Rosnące napięcie w regionie a cena ropy naftowej

Dr Bartosz Bojarczyk pytany o wpływ rosnącego napięcia w regionie Bliskiego Wschodu na ceny ropy naftowej, powiedział, że jeśli konflikt będzie nadal eskalował, to cena będzie rosnąć. Już teraz przekroczyła granicę 70 dolarów za baryłkę. Cena ropy WTI rośnie, ale w mniejszym stopniu niż pozostałe gatunki ropy. Cena ropy wydobywanej przez kraje kartelu naftowego OPEC zaczęła znacząco rosnąć dopiero kilka dni po zabiciu irańskiego generała. Ekspert zastrzegł jednak, że na cenę ropy mogą wpłynąć także ewentualne, kolejne ataki Iranu. – To nie jest ostateczna odpowiedź. Iran będzie mógł wykorzystać czynniki hybrydowe i powiązane ze sobą organizacje, np. Hezbollah. Teheran nie chce jednak otwartego konfliktu. Teraz ruch jest po stronie USA. Jeśli Waszyngton powstrzyma się od kolejnych działań odwetowych, to wówczas cena ropy może ustabilizować się w ciągu trzech miesięcy – ocenił Bojarczyk.
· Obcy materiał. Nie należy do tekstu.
(** ** The Gram matrices of the block matrices *)

(** An entry of [W^T N] for two matrices stored as one block per node. *)
Lemma gram_blocks (gw gn : nat -> list R) (n dim c a b : nat) :
  (forall i, length (gw i) = (dim * c)%nat) -> (forall i, length (gn i) = (dim * c)%nat) ->
  (a < c)%nat -> (b < c)%nat ->
  mmul (dim * n) (mtrans (of_flat c (flat_map gw (seq 0 n))))
       (of_flat c (flat_map gn (seq 0 n))) a b
  = bigsum n (fun i => bigsum dim (fun d => nth (d * c + a) (gw i) 0 * nth (d * c + b) (gn i) 0)).
Proof.
  intros Lw Ln Ha Hb. unfold mmul, mtrans, of_flat.
  replace (dim * n)%nat with (n * dim)%nat by lia. rewrite bigsum_nested.
  apply bigsum_ext. intros i Hi. apply bigsum_ext. intros d Hd.
  replace ((i * dim + d) * c + a)%nat with (i * (dim * c) + (d * c + a))%nat by lia.
  replace ((i * dim + d) * c + b)%nat with (i * (dim * c) + (d * c + b))%nat by lia.
  rewrite (nth_flat_blocks gw n (dim * c) i (d * c + a) Lw Hi) by nia.
  rewrite (nth_flat_blocks gn n (dim * c) i (d * c + b) Ln Hi) by nia.
  reflexivity.
Qed.

Lemma gram_blocks_2D (gw gn : nat -> list R) (n a b : nat) :
  (forall i, length (gw i) = 6%nat) -> (forall i, length (gn i) = 6%nat) ->
  (a < 3)%nat -> (b < 3)%nat ->
  mmul (2 * n) (mtrans (of_flat 3 (flat_map gw (seq 0 n))))
       (of_flat 3 (flat_map gn (seq 0 n))) a b
  = bigsum n (fun i => nth a (gw i) 0 * nth b (gn i) 0
                       + nth (3 + a) (gw i) 0 * nth (3 + b) (gn i) 0).
Proof.
  intros Lw Ln Ha Hb. rewrite (gram_blocks gw gn n 2 3 a b Lw Ln Ha Hb).
  apply bigsum_ext. intros i _. cbn [bigsum Nat.mul Nat.add]. lra.
Qed.

Lemma gram_blocks_3D (gw gn : nat -> list R) (n a b : nat) :
  (forall i, length (gw i) = 18%nat) -> (forall i, length (gn i) = 18%nat) ->
  (a < 6)%nat -> (b < 6)%nat ->
  mmul (3 * n) (mtrans (of_flat 6 (flat_map gw (seq 0 n))))
       (of_flat 6 (flat_map gn (seq 0 n))) a b
  = bigsum n (fun i => nth a (gw i) 0 * nth b (gn i) 0
                       + nth (6 + a) (gw i) 0 * nth (6 + b) (gn i) 0
                       + nth (12 + a) (gw i) 0 * nth (12 + b) (gn i) 0).
Proof.
  intros Lw Ln Ha Hb. rewrite (gram_blocks gw gn n 3 6 a b Lw Ln Ha Hb).
  apply bigsum_ext. intros i _. cbn [bigsum Nat.mul Nat.add]. lra.
Qed.

Lemma compute_Wr_2D_eq (q : list R) (n : nat) :
  length q = (n * 2)%nat ->
  compute_Wr_2D q
  = Ok (flat_map (fun i => matentry_2D (1 / INR n) (nth (2 * i + 1) q 0)
                                       (1 / INR n) (- nth (2 * i) q 0))
                 (seq 0 n)).
Proof.
  intros L. unfold compute_Wr_2D. rewrite L, Nat.div_mul, Nat.eqb_refl by lia. reflexivity.
Qed.

Lemma compute_Wc_2D_eq (q : list R) (n : nat) :
  length q = (n * 2)%nat ->
  compute_Wc_2D q
  = Ok (flat_map (fun i => matentry_2D (2 * nth (2 * i) q 0) (nth (2 * i + 1) q 0)
                                       (2 * nth (2 * i + 1) q 0) (nth (2 * i) q 0))
                 (seq 0 n)).
Proof.
  intros L. unfold compute_Wc_2D. rewrite L, Nat.div_mul, Nat.eqb_refl by lia. reflexivity.
Qed.

#[export] Instance bigsum_pointwise (n : nat) :
  Proper (pointwise_relation nat eq ==> eq) (bigsum n).
Proof. intros f g H. apply bigsum_ext. intros i _. apply H. Qed.

(** The node sums of a 2D cell, with the subscripts as the code writes them. *)
Lemma node_sums_2D (corners q : list R) (n : nat) :
  (1 <= n)%nat -> q_moments 2 corners q n ->
  let m := point_average 2 corners n in
  let x i := nth (2 * i) corners 0 - nth 0 m 0 in
  let y i := nth (2 * i + 1) corners 0 - nth 1 m 0 in
  let q1 i := nth (2 * i) q 0 in
  let q2 i := nth (2 * i + 1) q 0 in
  bigsum n (fun _ => 1 / INR n * 1) = 1 /\
  (bigsum n (fun i => 1 / INR n * x i) = 0 /\ bigsum n (fun i => 1 / INR n * y i) = 0) /\
  (bigsum n (fun i => q1 i * 1) = 0 /\ bigsum n (fun i => q2 i * 1) = 0) /\
  (bigsum n (fun i => q1 i * x i) = 1 / 2 /\ bigsum n (fun i => q1 i * y i) = 0 /\
   bigsum n (fun i => q2 i * x i) = 0 /\ bigsum n (fun i => q2 i * y i) = 1 / 2).
Proof.
  intros Hn Hq. cbv zeta.
  destruct (node_sums 2 corners q n Hn Hq) as (F1 & F2 & F3 & F4).
  pose proof (F2 0%nat ltac:(lia)) as F20. pose proof (F2 1%nat ltac:(lia)) as F21.
  pose proof (F3 0%nat ltac:(lia)) as F30. pose proof (F3 1%nat ltac:(lia)) as F31.
  pose proof (F4 0%nat 0%nat ltac:(lia) ltac:(lia)) as F400.
  pose proof (F4 0%nat 1%nat ltac:(lia) ltac:(lia)) as F401.
  pose proof (F4 1%nat 0%nat ltac:(lia) ltac:(lia)) as F410.
  pose proof (F4 1%nat 1%nat ltac:(lia) ltac:(lia)) as F411.
  cbn [Nat.eqb] in F400, F401, F410, F411.
  setoid_rewrite Nat.add_0_r in F20. setoid_rewrite Nat.add_0_r in F30.
  setoid_rewrite Nat.add_0_r in F400. setoid_rewrite Nat.add_0_r in F401.
  setoid_rewrite Nat.add_0_r in F410.
  repeat split; assumption.
Qed.

Ltac three_cases a H :=
  destruct a as [|[|[|a]]]; [| | | exfalso; lia].

(** [W^T N] is the identity on the diagonal blocks and zero off them: the
    2D matrices as [compute_Nr_2D] ... [compute_Wc_2D] store them. *)
Lemma gram_2D (corners q Wr Wc : list R) (n : nat) :
  (1 <= n)%nat -> length q = (n * 2)%nat -> q_moments 2 corners q n ->
  compute_Wr_2D q = Ok Wr -> compute_Wc_2D q = Ok Wc ->
  let NR := of_flat 3 (compute_Nr_2D corners n) in
  let NC := of_flat 3 (compute_Nc_2D corners n) in
  let WR := of_flat 3 Wr in
  let WC := of_flat 3 Wc in
  meq 3 3 (mmul (2 * n) (mtrans WR) NR) mid /\
  meq 3 3 (mmul (2 * n) (mtrans WR) NC) mzero /\
  meq 3 3 (mmul (2 * n) (mtrans WC) NR) mzero /\
  meq 3 3 (mmul (2 * n) (mtrans WC) NC) mid.
Proof.
  intros Hn L Hq EWr EWc. cbv zeta.
  rewrite (compute_Wr_2D_eq q n L) in EWr. rewrite (compute_Wc_2D_eq q n L) in EWc.
  assert (E1 : Wr = flat_map (fun i => matentry_2D (1 / INR n) (nth (2 * i + 1) q 0)
                                                   (1 / INR n) (- nth (2 * i) q 0)) (seq 0 n))
    by congruence.
  assert (E2 : Wc = flat_map (fun i => matentry_2D (2 * nth (2 * i) q 0) (nth (2 * i + 1) q 0)
                                                   (2 * nth (2 * i + 1) q 0) (nth (2 * i) q 0))
                             (seq 0 n)) by congruence.
  subst Wr Wc. clear EWr EWc.
  destruct (node_sums_2D corners q n Hn Hq)
    as (F1 & (F2x & F2y) & (F3x & F3y) & (Fxx & Fxy & Fyx & Fyy)).
  cbv zeta in *.
  unfold compute_Nr_2D, compute_Nc_2D, meq.
  repeat split; intros a b Ha Hb;
    rewrite gram_blocks_2D by (reflexivity || assumption);
    three_cases a Ha; three_cases b Hb;
    unfold mid, mzero; cbn [nth matentry_2D Nat.add Nat.eqb]; split_sums;
    rewrite ?F1, ?F2x, ?F2y, ?F3x, ?F3y, ?Fxx, ?Fxy, ?Fyx, ?Fyy; lra.
Qed.

Lemma compute_Wr_3D_eq (q : list R) (n : nat) :
  length q = (n * 3)%nat ->
  compute_Wr_3D q
  = Ok (flat_map (fun i => matentry_3D (1 / INR n)
                                       (nth (3 * i + 1) q 0)
                                       (- nth (3 * i + 2) q 0)
                                       (1 / INR n)
                                       (- nth (3 * i) q 0)
                                       (nth (3 * i + 2) q 0)
                                       (1 / INR n)
                                       (- nth (3 * i + 1) q 0)
                                       (nth (3 * i) q 0))
                 (seq 0 n)).
Proof.
  intros L. unfold compute_Wr_3D. rewrite L, Nat.div_mul, Nat.eqb_refl by lia. reflexivity.
Qed.

Lemma compute_Wc_3D_eq (q : list R) (n : nat) :
  length q = (n * 3)%nat ->
  compute_Wc_3D q
  = Ok (flat_map (fun i => matentry_3D (2 * nth (3 * i) q 0)
                                       (nth (3 * i + 1) q 0)
                                       (nth (3 * i + 2) q 0)
                                       (2 * nth (3 * i + 1) q 0)
                                       (nth (3 * i) q 0)
                                       (nth (3 * i + 2) q 0)
                                       (2 * nth (3 * i + 2) q 0)
                                       (nth (3 * i + 1) q 0)
                                       (nth (3 * i) q 0))
                 (seq 0 n)).
Proof.
  intros L. unfold compute_Wc_3D. rewrite L, Nat.div_mul, Nat.eqb_refl by lia. reflexivity.
Qed.

(** The node sums of a 3D cell, with the subscripts as the code writes them. *)
Lemma node_sums_3D (corners q : list R) (n : nat) :
  (1 <= n)%nat -> q_moments 3 corners q n ->
  let m := point_average 3 corners n in
  let x i := nth (3 * i) corners 0 - nth 0 m 0 in
  let y i := nth (3 * i + 1) corners 0 - nth 1 m 0 in
  let z i := nth (3 * i + 2) corners 0 - nth 2 m 0 in
  let q1 i := nth (3 * i) q 0 in
  let q2 i := nth (3 * i + 1) q 0 in
  let q3 i := nth (3 * i + 2) q 0 in
  bigsum n (fun _ => 1 / INR n * 1) = 1 /\
  (bigsum n (fun i => 1 / INR n * x i) = 0 /\ bigsum n (fun i => 1 / INR n * y i) = 0 /\
   bigsum n (fun i => 1 / INR n * z i) = 0) /\
  (bigsum n (fun i => q1 i * 1) = 0 /\ bigsum n (fun i => q2 i * 1) = 0 /\
   bigsum n (fun i => q3 i * 1) = 0) /\
  (bigsum n (fun i => q1 i * x i) = 1 / 2 /\ bigsum n (fun i => q1 i * y i) = 0 /\
   bigsum n (fun i => q1 i * z i) = 0) /\
  (bigsum n (fun i => q2 i * x i) = 0 /\ bigsum n (fun i => q2 i * y i) = 1 / 2 /\
   bigsum n (fun i => q2 i * z i) = 0) /\
  (bigsum n (fun i => q3 i * x i) = 0 /\ bigsum n (fun i => q3 i * y i) = 0 /\
   bigsum n (fun i => q3 i * z i) = 1 / 2).
Proof.
  intros Hn Hq. cbv zeta.
  destruct (node_sums 3 corners q n Hn Hq) as (F1 & F2 & F3 & F4).
  pose proof (F2 0%nat ltac:(lia)) as F20. pose proof (F2 1%nat ltac:(lia)) as F21.
  pose proof (F2 2%nat ltac:(lia)) as F22.
  pose proof (F3 0%nat ltac:(lia)) as F30. pose proof (F3 1%nat ltac:(lia)) as F31.
  pose proof (F3 2%nat ltac:(lia)) as F32.
  pose proof (F4 0%nat 0%nat ltac:(lia) ltac:(lia)) as F400.
  pose proof (F4 0%nat 1%nat ltac:(lia) ltac:(lia)) as F401.
  pose proof (F4 0%nat 2%nat ltac:(lia) ltac:(lia)) as F402.
  pose proof (F4 1%nat 0%nat ltac:(lia) ltac:(lia)) as F410.
  pose proof (F4 1%nat 1%nat ltac:(lia) ltac:(lia)) as F411.
  pose proof (F4 1%nat 2%nat ltac:(lia) ltac:(lia)) as F412.
  pose proof (F4 2%nat 0%nat ltac:(lia) ltac:(lia)) as F420.
  pose proof (F4 2%nat 1%nat ltac:(lia) ltac:(lia)) as F421.
  pose proof (F4 2%nat 2%nat ltac:(lia) ltac:(lia)) as F422.
  cbn [Nat.eqb] in F400, F401, F402, F410, F411, F412, F420, F421, F422.
  setoid_rewrite Nat.add_0_r in F20. setoid_rewrite Nat.add_0_r in F30.
  setoid_rewrite Nat.add_0_r in F400. setoid_rewrite Nat.add_0_r in F401.
  setoid_rewrite Nat.add_0_r in F402. setoid_rewrite Nat.add_0_r in F410.
  setoid_rewrite Nat.add_0_r in F420.
  repeat split; assumption.
Qed.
– Przez najbliższe dni, czy tygodnie, cena może nadal rosnąć. USA dzięki własnej, rosnącej produkcji ropy są w stanie stabilizować rynek i reagować na cenę surowca poprzez uwalnianie jej zapasów. Wydajność mechanizmów, mających na celu uśmierzenie rosnących cen ropy, jest ograniczona, ale USA mają jeszcze rezerwę – wskazał. Dodał, że USA mogłyby nie zdawać sobie sprawy jak duże znaczenie dla rynku ropy może mieć zabicie irańskiego generała. – W generalnym założeniu polityka energetyczna USA jest nastawiona na utrzymanie niskiej ceny ropy, aby uderzyć w ten sposób w dochody Iranu, Wenezueli czy w mniejszym stopniu Rosji – wyjaśnił.